Les entrepreneurs espèrent faire acter une baisse du volume de l'imposition. Comment faire pour que cet allègement soit bénéfique pour la croissance ? Les entrepreneurs n'ont-ils pas besoin d'une rationalisation plutôt que d'un allègement fluctuant de l'imposition ?

Le seul fait de poser cette question est révélateur d’un procès d’intention : selon la théorie économique, toute baisse des charges crée forcément de la croissance. La question suggère qu’il y aurait des utilisations d’une baisse des charges qui ne seraient pas bénéfiques. En clair, disons-le, garder l’argent pour les actionnaires ! Et il faudrait donc des règles. Mais on ne peut pas déterminer le meilleur usage pour toutes les entreprises ! Selon leur situation, certaines auront besoin de donner la priorité à la baisse de leurs prix, d’autres à l’investissement, ou à l’ajustement des salaires, que des marges trop faibles avaient trop contraints … et d’autres, ce n’est pas un gros mot, devront augmenter leur dividende qui avait été trop réduit voire supprimé.

A quels impôts concernant les entreprises faudrait-il s'attaquer en priorité ?

Il faut d’abord réduire les impôts qui pèsent de façon opaque sur des agrégats comptables intermédiaires ou des postes de charges.

Quelles sont les concessions que doivent faire les entreprises ? Quels seraient les impôts qu'elles voudraient voir baisser mais qui ne doivent pas forcément l'être ?

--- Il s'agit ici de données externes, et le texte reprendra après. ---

Lemma scoreGroups_spec view now ls scores fb ls' :
  scoreGroups view now ls = Some (scores, fb, ls') →
  length scores = length view.(lv_Groups) ∧
  ls'.(ls_vt) = ls.(ls_vt) ∧ ls'.(ls_turn) = ls.(ls_turn) ∧
  (by_wfq fb ls → scores = WFQScores view.(lv_Groups)) ∧
  (¬ by_wfq fb ls → hasNonFinite scores = false).
Proof.
  unfold scoreGroups, by_wfq.
  assert (length (WFQScores view.(lv_Groups)) = length view.(lv_Groups)) as Hl.
  { unfold WFQScores. by rewrite length_fmap. }
  destruct (ls_pol ls) as [c|] eqn:Ep; [|intros [= <- <- <-]; naive_solver].
  destruct (ls_quarantined ls) eqn:Eq; [intros [= <- <- <-]; naive_solver|].
  destruct (Score c view _) as [[[sc|e] c']|]; [|intros [= <- <- <-]; naive_solver|done].
  destruct (negb _) eqn:En; [intros [= <- <- <-]; naive_solver|].
  destruct (hasNonFinite sc) eqn:Eh; [intros [= <- <- <-]; naive_solver|].
  apply negb_false_iff, Nat.eqb_eq in En. intros [= <- <- <-]. naive_solver.
Qed.

(** A non-finite-free score list has no NaN. *)
Lemma hasNonFinite_false (scores : list float64) x :
  hasNonFinite scores = false → x ∈ scores → IsNaN x = false.
Proof.
  unfold hasNonFinite. intros H Hin. destruct (IsNaN x) eqn:E; [|done].
  rewrite <-not_true_iff_false, existsb_exists in H. destruct H. exists x.
  split; [by apply list_elem_of_In|]. by rewrite E.
Qed.
End scoring.

(** ** Picks *)
Section pick.
Context {PE : PolicyEngines}.
Implicit Types (ls : laneState) (s : gmap bytes laneState) (active : list GroupStat).

Definition joined ls active : gmap bytes float64 :=
  joinGroups (minVirtualTime ls.(ls_vt) active) active ls.(ls_vt).
Definition views ls active : list GroupView :=
  let vt := joined ls active in
  viewOf vt (maxVirtualTime vt (minVirtualTime ls.(ls_vt) active) active) <$> active.
Definition candidates ls active (scores : list float64) :=
  zip (zip active (views ls active)) scores.

Lemma candidates_in ls active scores c :
  c ∈ candidates ls active scores →
  c.1.1 ∈ active ∧ c.1.2.(gv_VirtualTime) = vtOf (joined ls active) c.1.1.(gs_ID) ∧
  c.1.2.(gv_InFlight) = c.1.1.(gs_InFlight) ∧ c.2 ∈ scores.
Proof.
  destruct c as [[g v] x]. unfold candidates, views. intros Hin.
  apply list_elem_of_lookup in Hin as [i Hi]. rewrite !lookup_zip_with in Hi.
  rewrite list_lookup_fmap in Hi. destruct (active !! i) as [g'|] eqn:Eg; [|done].
  simpl in Hi. destruct (scores !! i) as [x'|] eqn:Ex; [|done]. simpl in Hi. simplify_eq. simpl.
  split; [by eapply list_elem_of_lookup_2|]. split; [done|]. split; [done|].
  by eapply list_elem_of_lookup_2.
Qed.
Lemma candidates_wfq ls active c :
  c ∈ candidates ls active (WFQScores (views ls active)) →
  c.2 = SFopp (vtOf (joined ls active) c.1.1.(gs_ID)).
Proof.
  destruct c as [[g v] x]. unfold candidates, views, WFQScores. intros Hin.
  apply list_elem_of_lookup in Hin as [i Hi]. rewrite !lookup_zip_with in Hi.
  rewrite !list_lookup_fmap in Hi. destruct (active !! i) as [g'|]; [|done].
  simpl in Hi. by simplify_eq.
Qed.
Lemma candidates_all ls active scores g :
  length scores = length active → g ∈ active →
  ∃ c, c ∈ candidates ls active scores ∧ c.1.1 = g.
Proof.
  intros Hl Hin. apply list_elem_of_lookup in Hin as [i Hi].
  assert (is_Some (scores !! i)) as [x Hx].
  { apply lookup_lt_is_Some. rewrite Hl. by eapply lookup_lt_Some. }
  eexists (g, _, x). split; [|done]. apply list_elem_of_lookup. exists i.
  unfold candidates, views. rewrite !lookup_zip_with, list_lookup_fmap, Hi. simpl. by rewrite Hx.
Qed.

(** What a pick does, in terms of its parts. *)
Lemma Pick_inv lane active now s gid fb ok s' :
  active ≠ [] → Pick lane active now s = Some (gid, fb, ok, s') →
  let ls0 := lane_of lane s in
  ∃ scores ls1,
    scoreGroups (mkLaneView lane (views ls0 active) now ls0.(ls_turn)) now
      (ls_set_vt (joined ls0 active) ls0) = Some (scores, fb, ls1) ∧
    match chooseBest None (candidates ls0 active scores) with
    | None => gid = [] ∧ ok = false ∧ s' = <[lane := ls1]> s
    | Some c =>
        gid = c.1.1.(gs_ID) ∧ ok = true ∧
        s' = <[lane := mklaneState
          (<[gid := f64_add (vtOf (joined ls0 active) gid) (serveCharge fb ls1 c.1.1 c.1.2)]>
             (joined ls0 active))
          (wrap_i64 (ls0.(ls_turn) + 1)) ls1.(ls_pol) ls1.(ls_faults) ls1.(ls_windowStart)
          ls1.(ls_quarantined)]> s
    end.
Proof.
  intros Hne. unfold Pick. destruct active as [|a active']; [done|].
  cbn [length Nat.eqb]. set (active := a :: active') in *. cbv zeta.
  fold (joined (lane_of lane s) active). fold (views (lane_of lane s) active).
  set (ls0 := lane_of lane s).
  destruct (scoreGroups _ _ _) as [[[scores fb1] ls1]|] eqn:Es; [|done].
  apply scoreGroups_spec in Es as Hs. destruct Hs as (_ & Hvt & Hturn & _).
  fold (candidates ls0 active scores).
  destruct (chooseBest None (candidates ls0 active scores)) as [[[g v] x]|] eqn:Ec.
  - intros [= <- <- <- <-]. exists scores, ls1. split; [done|]. rewrite Ec, Hvt, Hturn. done.
  - intros [= <- <- <- <-]. exists scores, ls1. split; [done|]. by rewrite Ec.
Qed.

On parle de baisser une charge fiscale et sociale déraisonnablement élevée, notamment par rapport aux autres pays. Je ne vois pas pourquoi il faudrait consentir des concessions pour un tel mouvement. En revanche, on sait bien que certaines réformes sont plus difficiles que d’autres. Par exemple, un des impôts qui pèse sur un agrégat intermédiaire, la cotisation sur la valeur ajoutée, finance les collectivités locales, ce qui rend le problème plus complexe.